2. Analyze The Threat


Once the critical information is identified, the next step is to determine the individuals or groups that represent a threat to that information. There may be more than one adversary, and different pieces of information may be targeted by different groups. In this stage, the capabilities, use for the information, determination and resources must also be analyzed.
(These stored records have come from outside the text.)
Definition one_fitting_record (b : HealthData -> stmt) (atZero : bool) : Prop :=
  exists f, records data b = [f] /\ impact f = impactOf atZero (points data b).

Ltac by_record def :=
  unfold one_fitting_record, records, points, def;
  repeat match goal with
         | |- context [if ?b then _ else _] => destruct b
         end;
  eexists; (split; reflexivity).

Lemma record_ageFactor : one_fitting_record ageFactor false.
Proof. by_record ageFactor. Qed.
Lemma record_bmiFactor :
  one_fitting_record bmiFactor (negb (JS.ge (bmi data) 18.5%float)).
Proof. by_record bmiFactor. Qed.
Lemma record_familyHistoryFactor : one_fitting_record familyHistoryFactor false.
Proof. by_record familyHistoryFactor. Qed.
Lemma record_physicalActivityFactor :
  one_fitting_record physicalActivityFactor false.
Proof. by_record physicalActivityFactor. Qed.
Lemma record_dietFactor : one_fitting_record dietFactor false.
Proof. by_record dietFactor. Qed.
Lemma record_smokingFactor : one_fitting_record smokingFactor false.
Proof. by_record smokingFactor. Qed.
Lemma record_alcoholFactor : one_fitting_record alcoholFactor false.
Proof. by_record alcoholFactor. Qed.
Lemma record_stressFactor : one_fitting_record stressFactor false.
Proof. by_record stressFactor. Qed.
Lemma record_hypertensionFactor : one_fitting_record hypertensionFactor false.
Proof. by_record hypertensionFactor. Qed.

Lemma record_genderFactor : records data genderFactor = [].
Proof.
  unfold records, genderFactor.
  by destruct (String.eqb (gender data) "Male").
Qed.

Lemma points_in_table :
  Forall2 (fun b row => points data b ∈ row) factorBlocks pointTable.
Proof.
  unfold factorBlocks, pointTable.
  repeat match goal with
         | |- Forall2 _ (_ :: _) (_ :: _) => constructor
         | |- Forall2 _ [] [] => constructor
         end.
  - destruct (points_ageFactor data) as [->|[->| ->]]; set_solver.
  - destruct (points_bmiFactor data) as [->|[->| ->]]; set_solver.
  - destruct (points_familyHistoryFactor data) as [->| ->]; set_solver.
  - destruct (points_physicalActivityFactor data) as [->|[->| ->]]; set_solver.
  - destruct (points_dietFactor data) as [->|[->| ->]]; set_solver.
  - destruct (points_smokingFactor data) as [->|[->| ->]]; set_solver.
  - destruct (points_alcoholFactor data) as [->|[->| ->]]; set_solver.
  - destruct (points_stressFactor data) as [->|[->| ->]]; set_solver.
  - destruct (points_hypertensionFactor data) as [->| ->]; set_solver.
  - destruct (points_genderFactor data) as [->| ->]; set_solver.
Qed.

(** The point table, row by row: what each factor adds for this
    profile. *)
Definition tablePoints : list Z :=
  [ if JS.ge (age data) 45%float then 15
    else if JS.ge (age data) 35%float then 8 else 0;
    if JS.ge (bmi data) 30%float then 25
    else if JS.ge (bmi data) 25%float then 15 else 0;
    if String.eqb (familyHistory data) "Yes" then 20 else 0;
    if String.eqb (physicalActivity data) "Low" then 15
    else if String.eqb (physicalActivity data) "Moderate" then 5 else 0;
    if String.eqb (dietType data) "Unhealthy" then 15
    else if String.eqb (dietType data) "Balanced" then 3 else 0;
    if String.eqb (smokingStatus data) "Smoker" then 12
    else if String.eqb (smokingStatus data) "Former Smoker" then 3 else 0;
    if String.eqb (alcoholIntake data) "Yes" then 8
    else if String.eqb (alcoholIntake data) "Occasional" then 2 else 0;
    if String.eqb (stressLevel data) "High" then 10
    else if String.eqb (stressLevel data) "Medium" then 4 else 0;
    if String.eqb (hypertension data) "Yes" then 15 else 0;
    if String.eqb (gender data) "Male" then 2 else 0 ].

Lemma points_table : map (points data) factorBlocks = tablePoints.
Proof.
  unfold factorBlocks, tablePoints. cbn [map].
  repeat match goal with |- _ :: _ = _ :: _ => f_equal end;
    unfold points, ageFactor, bmiFactor, familyHistoryFactor,
      physicalActivityFactor, dietFactor, smokingFactor, alcoholFactor,
      stressFactor, hypertensionFactor, genderFactor;
    repeat match goal with
           | |- context [if ?b then _ else _] => destruct b
           end;
    reflexivity.
Qed.

End Records.

(** The result of the rule engine always carries nine records. *)
Lemma calculateDiabetesRisk_nine_factors data :
  length (factors (calculateDiabetesRisk data)) = 9%nat.
Proof.
  rewrite calculateDiabetesRisk_factors, factors_concat, record_genderFactor.
  destruct (record_ageFactor data) as [? [-> _]].
  destruct (record_bmiFactor data) as [? [-> _]].
  destruct (record_familyHistoryFactor data) as [? [-> _]].
  destruct (record_physicalActivityFactor data) as [? [-> _]].
  destruct (record_dietFactor data) as [? [-> _]].
  destruct (record_smokingFactor data) as [? [-> _]].
  destruct (record_alcoholFactor data) as [? [-> _]].
  destruct (record_stressFactor data) as [? [-> _]].
  destruct (record_hypertensionFactor data) as [? [-> _]].
  reflexivity.
Qed.
(** [db.auth.sendMagicCode({ email })] *)
Definition sendMagicCode (email : string) : Async unit :=
  remote (SendMagicCode email) (λ w, (Resolved (), w)).

(** [db.auth.signInWithMagicCode({ email, code })]: when the service
    accepts the code the session holds the account of that address. *)
Definition signInWithMagicCode (email code : string) : Async unit :=
  remote (SignInWithMagicCode email code) (λ w,
    (Resolved (), with_session (Some (account E email)) w)).

(** [db.auth.signOut()] *)
Definition auth_signOut : Async unit :=
  remote SignOut (λ w, (Resolved (), with_session None w)).

End Remote.

(** ** [contexts/NoteContext.tsx] *)

(** [Partial<{ title: string; content: string; isFavorite: boolean }>] *)
Record NoteUpdates := mkUpdates {
  upd_title : option string;
  upd_content : option string;
  upd_isFavorite : option bool
}.

(** The own keys of an [updates] object, in the order of a spread. *)
Definition spread (u : NoteUpdates) : list (string * Value) :=
  match upd_title u with Some t => [("title", VStr t)] | None => [] end ++
  match upd_content u with Some c => [("content", VStr c)] | None => [] end ++
  match upd_isFavorite u with Some b => [("isFavorite", VBool b)] | None => [] end.

Section NoteProvider.
Variable E : Env.
(** What a render of the provider closes over: the identity from
    [useAuth()] and the [notes] of the live query. *)
Variable user : option User.
Variable notes : list NoteWithRelations.

Definition createNote (title content : string) (notebookId : option string)
  (tagIds : option (list string)) : Async NoteEntity :=
  match user with
  | None => throw "User not authenticated"
  | Some u =>
      noteId ← new_id E;
      now ← now_iso E;
      let tx0 :=
        [ tx NsNotes noteId
            [ update [ ("title", VStr title); ("content", VStr content);
                       ("createdAt", VStr now); ("updatedAt", VStr now);
                       ("isFavorite", VBool false) ];
              link [ ("creator", [user_id u]) ] ] ] in
      let tx1 :=
        match notebookId with
        | Some nb =>
            if truthy nb
            then tx0 ++ [ tx NsNotebooks nb [ link [ ("notes", [noteId]) ] ] ]
            else tx0
        | None => tx0
        end in
      let tx2 :=
        match tagIds with
        | Some (t :: ts) =>
            tx1 ++ [ tx NsNotes noteId [ link [ ("tags", t :: ts) ] ] ]
        | _ => tx1
        end in
      transact E tx2;;
      mret (mkNote noteId title content now now false)
  end.

Definition updateNote (id : string) (updates : NoteUpdates) : Async unit :=
  now ← now_iso E;
  let updatedData := spread updates ++ [ ("updatedAt", VStr now) ] in
  transact E [ tx NsNotes id [ update updatedData ] ].

Definition createNotebook (name description : string) : Async NotebookEntity :=
  match user with
  | None => throw "User not authenticated"
  | Some u =>
      notebookId ← new_id E;
      now ← now_iso E;
      transact E
        [ tx NsNotebooks notebookId
            [ update [ ("name", VStr name); ("description", VStr description);
                       ("createdAt", VStr now) ];
              link [ ("creator", [user_id u]) ] ] ];;
      mret (mkNotebook notebookId name description now)
  end.

(** [note.notebook?.id === id] *)
Definition in_notebook (id : string) (n : NoteWithRelations) : bool :=
  match notebook n with
  | Some nb => bool_decide (notebook_id nb = id)
  | None => false
  end.

Definition deleteNotebook (id : string) : Async unit :=
  let notesInNotebook := List.filter (in_notebook id) notes in
  let tx0 :=
    map (λ n, tx NsNotebooks id [ unlink [ ("notes", [note_id (note n)]) ] ])
      notesInNotebook in
  let tx1 := tx0 ++ [ tx NsNotebooks id [ delete ] ] in
  transact E tx1.

Definition createTag (name : string) : Async TagEntity :=
  match user with
  | None => throw "User not authenticated"
  | Some u =>
      tagId ← new_id E;
      now ← now_iso E;
      transact E
        [ tx NsTags tagId
            [ update [ ("name", VStr name); ("createdAt", VStr now) ];
              link [ ("creator", [user_id u]) ] ] ];;
      mret (mkTag tagId name now)
  end.

(** [note.tags && note.tags.some(tag => tag.id === id)] *)
Definition has_tag (id : string) (n : NoteWithRelations) : bool :=
  existsb (λ t, bool_decide (tag_id t = id)) (tags n).

Definition deleteTag (id : string) : Async unit :=
  let notesWithTag := List.filter (has_tag id) notes in
  let tx0 :=
    map (λ n, tx NsNotes (note_id (note n)) [ unlink [ ("tags", [id]) ] ])
      notesWithTag in
  let tx1 := tx0 ++ [ tx NsTags id [ delete ] ] in
  transact E tx1.

Definition addTagToNote (noteId tagId : string) : Async unit :=
  transact E [ tx NsNotes noteId [ link [ ("tags", [tagId]) ] ] ].

Definition removeTagFromNote (noteId tagId : string) : Async unit :=
  transact E [ tx NsNotes noteId [ unlink [ ("tags", [tagId]) ] ] ].

Definition moveNoteToNotebook (noteId notebookId : string) : Async unit :=
  let found := List.find (λ n, bool_decide (note_id (note n) = noteId)) notes in
  match found with
  | Some (mkNoteRel _ _ (Some old)) =>
      transact E [ tx NsNotebooks (notebook_id old) [ unlink [ ("notes", [noteId]) ] ] ]
  | _ => mret ()
  end;;
  transact E [ tx NsNotebooks notebookId [ link [ ("notes", [noteId]) ] ] ].

End NoteProvider.

(** ** [lib/onboarding.ts] *)

(** The static copy of the five starter notes. *)
Record WelcomeNote := mkWelcome {
  welcome_title : string;
  welcome_content : string
}.

Definition note_welcome : WelcomeNote :=
  mkWelcome "👋 Welcome to Evernote Clone!"
("Welcome to your new Evernote Clone!

This application provides a simple and effective way to capture and organize your thoughts, ideas, and information.

Here are a few things you can do:
- Create and edit notes
- Organize notes into notebooks
- Tag notes for easy searching
- Favorite important notes

Feel free to delete these notes or keep them for reference. Let's get started!").

Definition note_creating : WelcomeNote :=
  mkWelcome "📝 Creating and Editing Notes"
("# Creating Notes

To create a new note, click the " +:+ dq +:+ "New Note" +:+ dq +:+ " button in the note list panel.

# Editing Notes

Notes are automatically saved as you type. You can edit:
- The title of the note
- The content of the note

# Formatting (Future Enhancement)
We're working on adding rich text formatting in a future update. For now, your notes are saved as plain text.

# Deleting Notes
To delete a note, click the trash icon in the top-right corner of the note editor. Be careful, as this action cannot be undone.").

Definition note_notebooks : WelcomeNote :=
  mkWelcome "📚 Using Notebooks"
("Notebooks help you organize your notes by topic, project, or category.

# Creating Notebooks
1. Click the + icon next to " +:+ dq +:+ "Notebooks" +:+ dq +:+ " in the sidebar
2. Enter a name for your notebook
3. Click " +:+ dq +:+ "Add" +:+ dq +:+ "

# Moving Notes to Notebooks
1. Open the note you want to move
2. Click on the notebook name in the toolbar (or " +:+ dq +:+ "No Notebook" +:+ dq +:+ " if it's not in a notebook yet)
3. Select the destination notebook from the dropdown

# Organizing Tips
- Use notebooks for broad categories (Work, Personal, Projects)
- Use tags for more specific labeling within notebooks").

Definition note_tags : WelcomeNote :=
  mkWelcome "🏷️ Using Tags"
("Tags provide a flexible way to categorize your notes across notebooks.

# Adding Tags
1. Open the note you want to tag
2. Click " +:+ dq +:+ "Add Tags" +:+ dq +:+ " in the toolbar
3. Select existing tags or create new ones

# Creating New Tags
1. Click the + icon next to " +:+ dq +:+ "Tags" +:+ dq +:+ " in the sidebar
2. Enter a name for your tag
3. Click " +:+ dq +:+ "Add" +:+ dq +:+ "

# Finding Tagged Notes
Click on any tag in the sidebar to see all notes with that tag.

# Tag Tips
- Use tags for cross-notebook organization
- Add multiple tags to notes for more flexible organization
- Tags are especially useful for project-specific content that spans multiple notebooks").
(** [c] is the category of the first pair of the ordered list one of whose
    keywords occurs in the lowercased table name, or it is the catch-all
    [business_core] and no pair has such a keyword *)
Definition first_match_wins (table_name c : string) : Prop :=
  (∃ before keywords after,
      category_keywords = before ++ (c, keywords) :: after
      ∧ keyword_occurs (lower table_name) keywords
      ∧ Forall (λ p, ¬ keyword_occurs (lower table_name) p.2) before)
  ∨ (c = "business_core"
     ∧ Forall (λ p, ¬ keyword_occurs (lower table_name) p.2) category_keywords).

Lemma keyword_occurs_existsb name_lower keywords :
  existsb (λ keyword, contains keyword name_lower) keywords = true
  ↔ keyword_occurs name_lower keywords.
Proof.
  unfold keyword_occurs. rewrite existsb_exists.
  split; intros (k & Hk & Hc); exists k; (split; [by apply list_elem_of_In | done]).
Qed.

Lemma matching_category_first name_lower (pairs : list (string * list string)) :
  match matching_category name_lower pairs with
  | Some c =>
      ∃ before keywords after,
        pairs = before ++ (c, keywords) :: after
        ∧ keyword_occurs name_lower keywords
        ∧ Forall (λ p, ¬ keyword_occurs name_lower p.2) before
  | None => Forall (λ p, ¬ keyword_occurs name_lower p.2) pairs
  end.
Proof.
  induction pairs as [|[c keywords] pairs IH]; simpl; [constructor|].
  destruct (existsb _ keywords) eqn:Hk.
  - exists [], keywords, pairs. split; [done|]. split; [|constructor].
    by apply keyword_occurs_existsb.
  - assert (¬ keyword_occurs name_lower keywords) as Hnot.
    { rewrite <- keyword_occurs_existsb. by rewrite Hk. }
    destruct (matching_category name_lower pairs) as [c'|].
    + destruct IH as (before & kws & after & -> & Hocc & Hbefore).
      exists ((c, keywords) :: before), kws, after. split; [done|]. split; [done|].
      by constructor.
    + by constructor.
Qed.

(** the first pair with a keyword in the name is determined by the list *)
Lemma first_pair_unique name_lower (b1 b2 a1 a2 : list (string * list string)) c1 c2 k1 k2 :
  b1 ++ (c1, k1) :: a1 = b2 ++ (c2, k2) :: a2 →
  keyword_occurs name_lower k1 → Forall (λ p, ¬ keyword_occurs name_lower p.2) b1 →
  keyword_occurs name_lower k2 → Forall (λ p, ¬ keyword_occurs name_lower p.2) b2 →
  c1 = c2.
Proof.
  revert b2. induction b1 as [|p b1 IH]; intros [|q b2] Heq H1 Hb1 H2 Hb2; simpl in Heq.
  - by injection Heq as -> _ _.
  - injection Heq as <- _. by apply Forall_cons in Hb2 as [Hq _].
  - injection Heq as -> _. by apply Forall_cons in Hb1 as [Hp _].
  - injection Heq as -> Heq. apply Forall_cons in Hb1 as [_ Hb1].
    apply Forall_cons in Hb2 as [_ Hb2]. by apply (IH b2).
Qed.
(** The sorted results do not depend on the sorting algorithm: a list of
    strings has one arrangement that is sorted, and so has a list of
    elements whose keys are pairwise distinct, as the lists that
    [Graph.List] sorts are.  Two elements with one key have two. *)
Theorem sorting_is_canonical :
  (forall l l' : list string, l' ≡ₚ l -> Sorted str_le l' -> l' = sort_Strings l)
  /\ (forall l l' : list Element,
        NoDup (GetKey <$> l) -> l' ≡ₚ l -> StronglySorted key_le l' ->
        l' = sort_by_key l)
  /\ (forall (k a b : string), a <> b ->
        let x := VertexElement {| Key := k; Value := a |} in
        let y := VertexElement {| Key := k; Value := b |} in
        StronglySorted key_le [x; y] /\ StronglySorted key_le [y; x]
        /\ [x; y] ≡ₚ [y; x] /\ [x; y] <> [y; x]).
Proof.
  split_and!.
  - intros l l' Hp Hs. unfold sort_Strings. apply (Sorted_unique str_le).
    + done.
    + apply Sorted_merge_sort; apply _.
    + by rewrite merge_sort_Permutation.
  - intros l l' Hnd Hp Hs. unfold sort_by_key.
    apply (StronglySorted_unique_strong key_le).
    + intros x1 x2 H1 H2 Hle1 Hle2.
      assert (Hk : GetKey x1 = GetKey x2) by (by apply (anti_symm str_le)).
      rewrite Hp in H1. rewrite merge_sort_Permutation in H2.
      apply list_elem_of_lookup in H1 as [i Hi], H2 as [j Hj].
      assert (i = j).
      { eapply NoDup_lookup; [exact Hnd| |]; rewrite list_lookup_fmap.
        - by rewrite Hi.
        - rewrite Hj. simpl. by rewrite Hk. }
      congruence.
    + done.
    + apply StronglySorted_merge_sort; apply _.
    + by rewrite merge_sort_Permutation.
  - intros k a b Hne x y.
    assert (Hkk : str_le k k) by (destruct (total str_le k k); done).
    split_and!.
    + repeat constructor; exact Hkk.
    + repeat constructor; exact Hkk.
    + apply Permutation_swap.
    + intros [= H]. done.
Qed.

End SortExtras.

(* ===================================================================== *)
(** * The claims under the liveness of the specification *)
(* ===================================================================== *)

Module SpecLiveness.
Import ElementSet SetFacts LwwGraph GraphFacts TraversalFacts KeyOrder ListFacts.
Import ConnectedFacts PathFacts ConvergenceFacts Scenarios Readded.

(** What the code finds is live in the words of the specification; the
    converse fails for a key that was added again after a removal. *)
Lemma Contains_spec_live s k e :
  set_wf s -> Contains s k = Ok e -> spec_live s k = true.
Proof.
  intros Hwf H. apply Contains_Ok in H as (r & Hr & _ & Hrm).
  apply removed_false in Hrm as [Hn _]. rewrite (Hwf _ _ Hr) in Hn.
  unfold spec_live. by rewrite Hr, Hn.
Qed.

Lemma Lookup_spec_live g k v :
  graph_wf g -> Lookup g k = Ok v -> spec_live (vertices g) k = true.
Proof.
  intros Hwf H. apply Lookup_Ok in H. eapply Contains_spec_live; [apply Hwf|done].
Qed.

Lemma not_spec_live_Contains s k :
  set_wf s -> spec_live s k = false -> is_ok (Contains s k) = false.
Proof.
  intros Hwf H. destruct (Contains s k) as [e|] eqn:E; [|done].
  by rewrite (Contains_spec_live _ _ _ Hwf E) in H.
Qed.

(** *** C1's defect in the graph operations

    [Lookup] goes through [Contains] and so through [removed]: a vertex
    that is added again after its removal is live in the words of the
    specification, and the tests expect it back, but [Lookup] does not find
    it. *)





(** C7 (the code departs from the claim).  In the test "edge for a removed
    vertex re-appears if the vertex was re-added in another replica", after
    the last replication each of the three replicas holds v1 with the add
    of time 5 and the removal of time 2, so v1 is live in the words of the
    specification, and holds the edge v1->v2; yet [List] returns v2 alone
    on each of them, where the test expects v1 with the adjacent key of v2,
    then v2. *)
Theorem C7_readded_vertex_is_not_listed :
  (fun g => (spec_live (vertices g) "vertex1",
             spec_live (adj g "vertex1") "vertex2",
             (LwwGraph.List idorder (g, 0%nat)).1)) <$> intention_ABC
  = [(true, true, Ok (Slice [{| vertex := v2; AdjacentKeys := Slice [] |}]));
     (true, true, Ok (Slice [{| vertex := v2; AdjacentKeys := Slice [] |}]));
     (true, true, Ok (Slice [{| vertex := v2; AdjacentKeys := Slice [] |}]))]
  /\ (LwwGraph.List idorder (g_again, 0%nat)).1 = Ok (Slice []).
Proof. split; vm_compute; reflexivity. Qed.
3. Analyze The Vulnerabilities


In this phase, the analyst will “Think like the wolf”, and view their organization from an adversaries perspective. The vulnerabilities of the organization must be thoroughly explored, especially in terms of physical safeguards, network/electronic safeguards and personnel training will be investigated.



4. Assess The Risks


For each vulnerability, the threat must be matched. At this point, each vulnerability is assigned a risk level. This is an unmitigated risk level, meaning that any corrective factors are not included in the analysis. The risk matrix is as follows:

  • An adversary has demonstrated their ability to exploit an existing vulnerability and the resulting impact would be irreparable; hazard consequence would be catastrophic. Critical
  • There is no doubt an adversary could exploit an existing vulnerability and the resulting impact would be serious enough to consider cancellation of a mission; hazard consequence would be major. high
  • It is probable an adversary could exploit an existing vulnerability and the resulting impact would be damaging; hazard consequence would be no higher than major. medium high
  • It is possible an adversary could exploit an existing vulnerability and the resulting impact would be manageable; hazard consequence would be no higher than moderate. medium
  • It is unlikely an adversary could exploit an existing vulnerability and the resulting impact would be negligible; hazard consequence would be no higher than minor. medium low
  • It is improbable an adversary would exploit an existing vulnerability and the resulting impact would be insignificant; hazard consequence would be no higher than insignificant. low

The risk level assigned to a vulnerability helps to “triage” the protection of data.
For additional OPSEC rating defitions, see OPSEC Ratings Definitions



5. Apply The Countermeasures


Beginning with high-risk vulnerabilities, a plan is put in place to mitigate the risk factors. All possible countermeasures are considered, and could include additional hardware, training or outside contractors. The most important element of this step is to develop a plan to lower or eliminate the risk, or remove the threat’s access to the resource.




The laws of OPSEC



  1. If you don't know the threat, how do you know what to protect? Although specific threats may vary from site to site or program to program, employees must be aware of the actual and postulated threats. In any given situation, there is likely to be more than one adversary, although each may be interested in different information.
  2. If you don't know what to protect, how do you know you are protecting it? The "what" is the critical and sensitive, or target, information that adversaries require to meet their objectives.
  3. If you are not protecting it (the critical and sensitive information), the adversary wins! OPSEC vulnerability assessments, (referred to as "OPSEC assessments" -- OA's -- or sometimes as "Surveys") are conducted to determine whether or not critical information is vulnerable to exploitation. An OA is a critical analysis of "what we do" and "how we do it" from the perspective of an adversary. Internal procedures and information sources are also reviewed to determine whether there is an inadvertent release of sensitive information


In short, Know the threat,
                  know what to protect
                                        and protect it!